La apuesta específica de la filosofía es proponer un espacio conceptual unificado en el que se instalen las nominaciones de acontecimientos que sirven de punto de partida para los procedimientos de verdad. La filosofía busca reunir todos los nombres-de-más. Ella trata, en el pensamiento, del carácter composible de los procedimientos que la condicionan. La filosofía no establece ninguna verdad, sino que dispone un lugar de las verdades. Ella configura los procedimientos genéricos mediante una acogida, un cobijo edificado teniendo en vista su heterogénea simultaneidad.
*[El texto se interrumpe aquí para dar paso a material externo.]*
Lemma requireDCAAssociation_access_witness :
  requireDCAAssociation (fun _ => inr (Some idle_dca))
    (Some (User.mkDoc "u1" "a@b.co" None User.dca_user [] (Some "d1") true
                      None None None [] None None false false false))
  = (Next (Some idle_dca), []).
Proof.
  destruct (requireDCAAssociation_access (fun _ => inr (Some idle_dca))
    (User.mkDoc "u1" "a@b.co" None User.dca_user [] (Some "d1") true
                None None None [] None None false false false) idle_dca)
    as (_ & _ & Hdca).
  destruct (Hdca eq_refl) as (_ & _ & Havail & _).
  apply (Havail "d1"%string None); reflexivity.
Defined.

(** *** The Authorization header *)

Lemma split_on_spaceless t :
  spaceless t = true -> split_on SPACE t = [t].
Proof.
  induction t as [|a t IH]; [done|]. cbn [spaceless split_on]. cbv zeta.
  intros [Ha Ht]%andb_true_iff. apply negb_true_iff in Ha.
  rewrite Ha, (IH Ht). done.
Qed.

Lemma split_on_first t rest :
  spaceless t = true ->
  split_on SPACE (t +:+ String SPACE rest) = t :: split_on SPACE rest.
Proof.
  induction t as [|a t IH].
  - intros _. change (EmptyString +:+ String SPACE rest)%string
      with (String SPACE rest).
    cbn [split_on]. cbv zeta. by rewrite Ascii.eqb_refl.
  - change (String a t +:+ String SPACE rest)%string
      with (String a (t +:+ String SPACE rest)).
    cbn [spaceless split_on]. cbv zeta.
    intros [Ha Ht]%andb_true_iff. apply negb_true_iff in Ha.
    rewrite Ha, (IH Ht). done.
Qed.
Lemma lookup_renamed_other a b q fl :
  q <> a -> q <> b -> Fs.lookup q (renamed a b fl) = Fs.lookup q fl.
Proof.
  intros Ha Hb. unfold renamed. destruct (String.eqb a b); [reflexivity|].
  rewrite lookup_rename_in_other by assumption.
  now apply lookup_remove_other.
Qed.

(** Retention never unlinks a path that ends in [-latest.log]. *)
Lemma cleanup_post_keeps_latest c s s' p :
  cleanup_post c s s' ->
  In p (paths_of s) -> Str.endsWith p "-latest.log" = true ->
  In p (paths_of s').
Proof.
  intros (evs0 & stats & evs1 & _ & _ & _ & Hst & _ & Hm & Hp & _) Hin Hlat.
  apply Hp. split; [exact Hin|]. intros Hun.
  pose proof (unlink_is_victim _ _ _ _ Hm Hun) as Hv.
  apply in_map_iff in Hv as ([q m] & Hq & Hl). cbn in Hq. subst q.
  apply in_firstn in Hl.
  apply (Permutation_in _ (Permutation_sym (sort_by_mtime_perm stats))) in Hl.
  destruct (Hst p m Hl) as (name & f & _ & _ & _ & Hn & _). congruence.
Qed.

(** The files after retention, seen from a store without duplicate
    paths: what is still there is as it was. *)
Lemma cleanup_post_lookup c s s' q :
  cleanup_post c s s' -> NoDup (paths_of s) ->
  (In q (paths_of s') ->
   Fs.lookup q (files (store s')) = Fs.lookup q (files (store s)))
  /\ (~ In q (paths_of s) -> Fs.lookup q (files (store s')) = None).
Proof.
  intros Hpost Hnd. split.
  - intros Hin.
    destruct Hpost as (evs0 & stats & evs1 & _ & _ & _ & _ & _ & _ & _ & Hi & _).
    now apply lookup_incl.
  - intros Hno. apply lookup_none. intros Hin. apply Hno.
    eapply cleanup_post_paths; eassumption.
Qed.

Lemma cleanup_events_no_rename c s s' evs a b ok :
  cleanup_post c s s' -> events s s' evs -> ~ In (RenameSync a b, ok) evs.
Proof.
  intros (e0 & st & e1 & (_ & _ & Hc) & _ & Hq & _ & _ & Hm & _) Hev Hin.
  rewrite (events_inj _ _ _ _ Hev Hc) in Hin.
  apply in_app_or in Hin as [Hin|Hin].
  - specialize (Hq _ Hin). discriminate Hq.
  - destruct (unlinks_only _ _ Hm _ Hin) as [p Hp]. discriminate Hp.
Qed.

Lemma cleanup_post_events c s s' :
  cleanup_post c s s' -> exists evs, events s s' evs.
Proof. intros (e0 & st & e1 & (_ & _ & He) & _). eauto. Qed.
La filosofía se propone pensar su tiempo mediante la puesta-en-lugar-común del estado de los procedimientos que la condicionan. Sus operadores, cualesquiera que sean, apuntan siempre a pensar “juntos”, a configurar, en un ejercicio de pensamiento único, la disposición epocal del matema, del poema, de la invención política y del amor (o estatuto acontecimental del Dos). En este sentido, la única cuestión de la filosofía es cabalmente la de la verdad, no porque ella produzca alguna, sino porque propone un modo de acceso a la unidad de un momento de las verdades, un sitio conceptual en el que se reflejen como composibles los procedimientos genéricos.

Desde luego, los operadores filosóficos no deben ser entendidos como sumas, como totalizaciones. El carácter acontecimental y heterogéneo de los cuatro tipos de procedimientos de verdad excluye por completo su alineamiento enciclopédico. La enciclopedia es una dimensión del saber, no de la verdad, la cual constituye un agujero en el saber. Ni siquiera es siempre necesario que la filosofía mencione los enunciados, o estados locales, de los procedimientos genéricos. Los conceptos filosóficos traman un espacio general en el cual el pensamiento accede al tiempo, a su tiempo, en la medida en que los procedimientos de verdad de ese tiempo encuentren allí el cobijo de su composibilidad. La metáfora adecuada no es, en consecuencia, del registro de la suma, tampoco de la reflexión sistemática. Es más bien la de una libertad de circulación, de un mover-se del pensamiento en el elemento articulado de un estado de sus condiciones. En el marco conceptual de la filosofía, figuras locales tan intrínsecamente heterogéneas como pueden serlo las del poema, el matema, la invención política y el amor son referidas, o referibles, a la singularidad del tiempo. La filosofía pronuncia, no la verdad, sino la coyuntura, es decir, la conjunción pensable de las verdades.

 

Dado que la filosofía es un ejercicio del pensamiento sobre la brecha del tiempo, una torsión reflexiva sobre aquello que la condiciona, casi siempre se sostiene en condiciones precarias, nacientes. Se instituye en la periferia de la nominación interviniente por la cual un acontecimiento desencadena un procedimiento genérico. Lo que condiciona a una gran filosofía, muy lejos de los saberes instituidos y consolidados, son las crisis, los avances y las paradojas de la matemática, los estremecimientos en la lengua poética, las revoluciones y provocaciones de la política inventada, las vacilaciones de la relación entre los dos sexos. Anticipando en parte el espacio de acogida y cobijo en el pensamiento para estos frágiles procedimientos, disponiendo como composibles trayectorias cuya simple posibilidad no está aún firmemente establecida, la filosofía agrava los problemas. Heidegger tiene razón cuando escribe que “es la tarea auténtica de la filosofía agravar, sobrecargar el ser-ahí (entonces historial)”, porque “la agravación es una de las condiciones fundamentales decisivas para el nacimiento de todo lo que es grande”. Si dejamos incluso de lado los equívocos de la “grandeza”, convendremos en decir que, con su concepto de lo composible, la filosofía sobrecarga lo posible de las verdades. Pues su función “agravante” es disponer los procedimientos genéricos en la dimensión, no del pensamiento propio de tales procedimientos, sino de su historicidad conjunta.

A la luz de su sistema de condiciones, cuyo heterogéneo devenir ella configura construyendo un espacio de los pensamientos del tiempo, la filosofía sirve de pasaje entre la efectividad procedimental de las verdades y la libre cuestión de su ser temporal.